===== GIVEN RECORDS

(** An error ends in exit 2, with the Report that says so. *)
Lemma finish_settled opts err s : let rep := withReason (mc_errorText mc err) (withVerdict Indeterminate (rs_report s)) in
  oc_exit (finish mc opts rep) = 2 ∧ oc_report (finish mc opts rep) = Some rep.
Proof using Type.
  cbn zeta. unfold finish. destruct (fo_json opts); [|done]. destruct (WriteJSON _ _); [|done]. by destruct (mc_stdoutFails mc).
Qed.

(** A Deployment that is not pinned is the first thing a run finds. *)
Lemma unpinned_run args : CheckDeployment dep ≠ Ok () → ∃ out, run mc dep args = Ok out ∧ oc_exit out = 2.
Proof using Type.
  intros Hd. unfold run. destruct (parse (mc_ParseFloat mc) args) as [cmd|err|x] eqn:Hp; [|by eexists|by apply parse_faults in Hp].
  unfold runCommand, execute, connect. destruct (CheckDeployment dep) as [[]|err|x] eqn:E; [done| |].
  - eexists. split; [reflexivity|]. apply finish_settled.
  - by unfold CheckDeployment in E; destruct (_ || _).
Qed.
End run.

==========
===== GIVEN RECORDS

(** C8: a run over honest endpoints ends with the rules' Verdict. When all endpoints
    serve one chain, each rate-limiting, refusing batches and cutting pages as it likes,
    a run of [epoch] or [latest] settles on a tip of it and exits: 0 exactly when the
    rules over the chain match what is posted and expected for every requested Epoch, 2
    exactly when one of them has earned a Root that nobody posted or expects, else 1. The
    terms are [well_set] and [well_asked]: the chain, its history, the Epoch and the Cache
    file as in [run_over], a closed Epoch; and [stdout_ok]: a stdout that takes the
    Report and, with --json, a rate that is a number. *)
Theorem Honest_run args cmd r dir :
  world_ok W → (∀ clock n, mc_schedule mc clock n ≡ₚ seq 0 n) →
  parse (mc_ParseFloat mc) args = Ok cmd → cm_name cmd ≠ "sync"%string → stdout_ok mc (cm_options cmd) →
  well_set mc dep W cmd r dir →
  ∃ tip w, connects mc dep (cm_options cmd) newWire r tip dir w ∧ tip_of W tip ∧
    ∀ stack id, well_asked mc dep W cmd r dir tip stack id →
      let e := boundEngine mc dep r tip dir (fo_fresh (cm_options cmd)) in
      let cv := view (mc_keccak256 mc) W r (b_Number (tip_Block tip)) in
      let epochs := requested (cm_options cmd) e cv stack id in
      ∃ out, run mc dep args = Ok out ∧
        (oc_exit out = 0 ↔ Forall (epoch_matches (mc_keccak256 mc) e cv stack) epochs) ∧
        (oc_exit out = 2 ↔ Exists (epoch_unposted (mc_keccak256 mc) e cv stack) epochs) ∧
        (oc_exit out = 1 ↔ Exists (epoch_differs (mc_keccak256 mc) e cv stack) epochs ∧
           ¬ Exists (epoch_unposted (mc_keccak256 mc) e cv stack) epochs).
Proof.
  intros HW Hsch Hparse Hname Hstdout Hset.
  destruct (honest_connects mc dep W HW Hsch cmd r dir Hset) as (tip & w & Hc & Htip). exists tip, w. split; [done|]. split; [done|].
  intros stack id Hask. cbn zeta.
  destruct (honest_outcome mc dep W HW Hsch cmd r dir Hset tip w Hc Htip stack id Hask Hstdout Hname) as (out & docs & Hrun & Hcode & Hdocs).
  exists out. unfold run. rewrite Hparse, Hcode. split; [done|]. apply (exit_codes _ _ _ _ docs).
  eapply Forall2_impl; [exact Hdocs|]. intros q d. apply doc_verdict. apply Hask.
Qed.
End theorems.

==========
===== GIVEN RECORDS

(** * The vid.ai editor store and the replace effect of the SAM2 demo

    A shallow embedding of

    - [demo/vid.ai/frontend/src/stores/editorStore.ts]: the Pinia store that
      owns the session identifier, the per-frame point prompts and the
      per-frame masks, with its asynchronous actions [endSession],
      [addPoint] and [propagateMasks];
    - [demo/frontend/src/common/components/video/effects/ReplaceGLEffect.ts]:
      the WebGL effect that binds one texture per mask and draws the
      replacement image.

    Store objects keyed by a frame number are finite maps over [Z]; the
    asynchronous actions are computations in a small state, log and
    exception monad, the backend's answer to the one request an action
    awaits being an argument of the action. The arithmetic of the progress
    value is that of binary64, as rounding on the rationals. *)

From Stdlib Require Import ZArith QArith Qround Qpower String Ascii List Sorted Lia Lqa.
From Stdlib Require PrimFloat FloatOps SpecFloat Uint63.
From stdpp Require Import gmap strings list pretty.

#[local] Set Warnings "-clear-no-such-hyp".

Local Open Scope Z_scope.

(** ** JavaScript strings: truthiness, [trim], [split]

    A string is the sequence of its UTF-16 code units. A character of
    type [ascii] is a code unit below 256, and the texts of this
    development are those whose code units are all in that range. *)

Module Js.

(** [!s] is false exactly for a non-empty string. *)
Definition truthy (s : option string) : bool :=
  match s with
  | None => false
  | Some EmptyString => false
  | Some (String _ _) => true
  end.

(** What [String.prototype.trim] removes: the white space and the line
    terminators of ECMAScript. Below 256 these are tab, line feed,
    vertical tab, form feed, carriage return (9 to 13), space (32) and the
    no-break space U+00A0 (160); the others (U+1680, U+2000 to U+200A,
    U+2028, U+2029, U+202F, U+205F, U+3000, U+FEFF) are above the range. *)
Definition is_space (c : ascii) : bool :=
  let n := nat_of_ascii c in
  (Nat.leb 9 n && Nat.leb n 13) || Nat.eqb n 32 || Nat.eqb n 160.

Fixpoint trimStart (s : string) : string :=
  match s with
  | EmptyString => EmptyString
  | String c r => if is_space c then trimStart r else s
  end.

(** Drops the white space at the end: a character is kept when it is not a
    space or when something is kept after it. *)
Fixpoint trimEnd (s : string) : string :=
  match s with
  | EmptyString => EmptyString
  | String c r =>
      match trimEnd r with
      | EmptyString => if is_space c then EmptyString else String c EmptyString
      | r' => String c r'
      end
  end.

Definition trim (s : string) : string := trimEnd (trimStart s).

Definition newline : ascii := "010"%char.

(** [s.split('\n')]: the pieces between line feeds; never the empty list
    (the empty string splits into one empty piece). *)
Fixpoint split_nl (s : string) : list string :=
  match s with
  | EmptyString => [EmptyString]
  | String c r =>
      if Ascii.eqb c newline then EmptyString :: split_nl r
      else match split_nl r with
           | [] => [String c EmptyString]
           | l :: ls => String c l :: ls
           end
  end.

==========

# TRY IT
Starting with the line with "(** C8: a run" above and going on through the line with "parse (mc_ParseFloat mc) args = Ok", transcribe every line exactly, both ends included, and add nothing.

# EXERCISE RESULT
(** C8: a run over honest endpoints ends with the rules' Verdict. When all endpoints
    serve one chain, each rate-limiting, refusing batches and cutting pages as it likes,
    a run of [epoch] or [latest] settles on a tip of it and exits: 0 exactly when the
    rules over the chain match what is posted and expected for every requested Epoch, 2
    exactly when one of them has earned a Root that nobody posted or expects, else 1. The
    terms are [well_set] and [well_asked]: the chain, its history, the Epoch and the Cache
    file as in [run_over], a closed Epoch; and [stdout_ok]: a stdout that takes the
    Report and, with --json, a rate that is a number. *)
Theorem Honest_run args cmd r dir :
  world_ok W → (∀ clock n, mc_schedule mc clock n ≡ₚ seq 0 n) →
  parse (mc_ParseFloat mc) args = Ok cmd → cm_name cmd ≠ "sync"%string → stdout_ok mc (cm_options cmd) →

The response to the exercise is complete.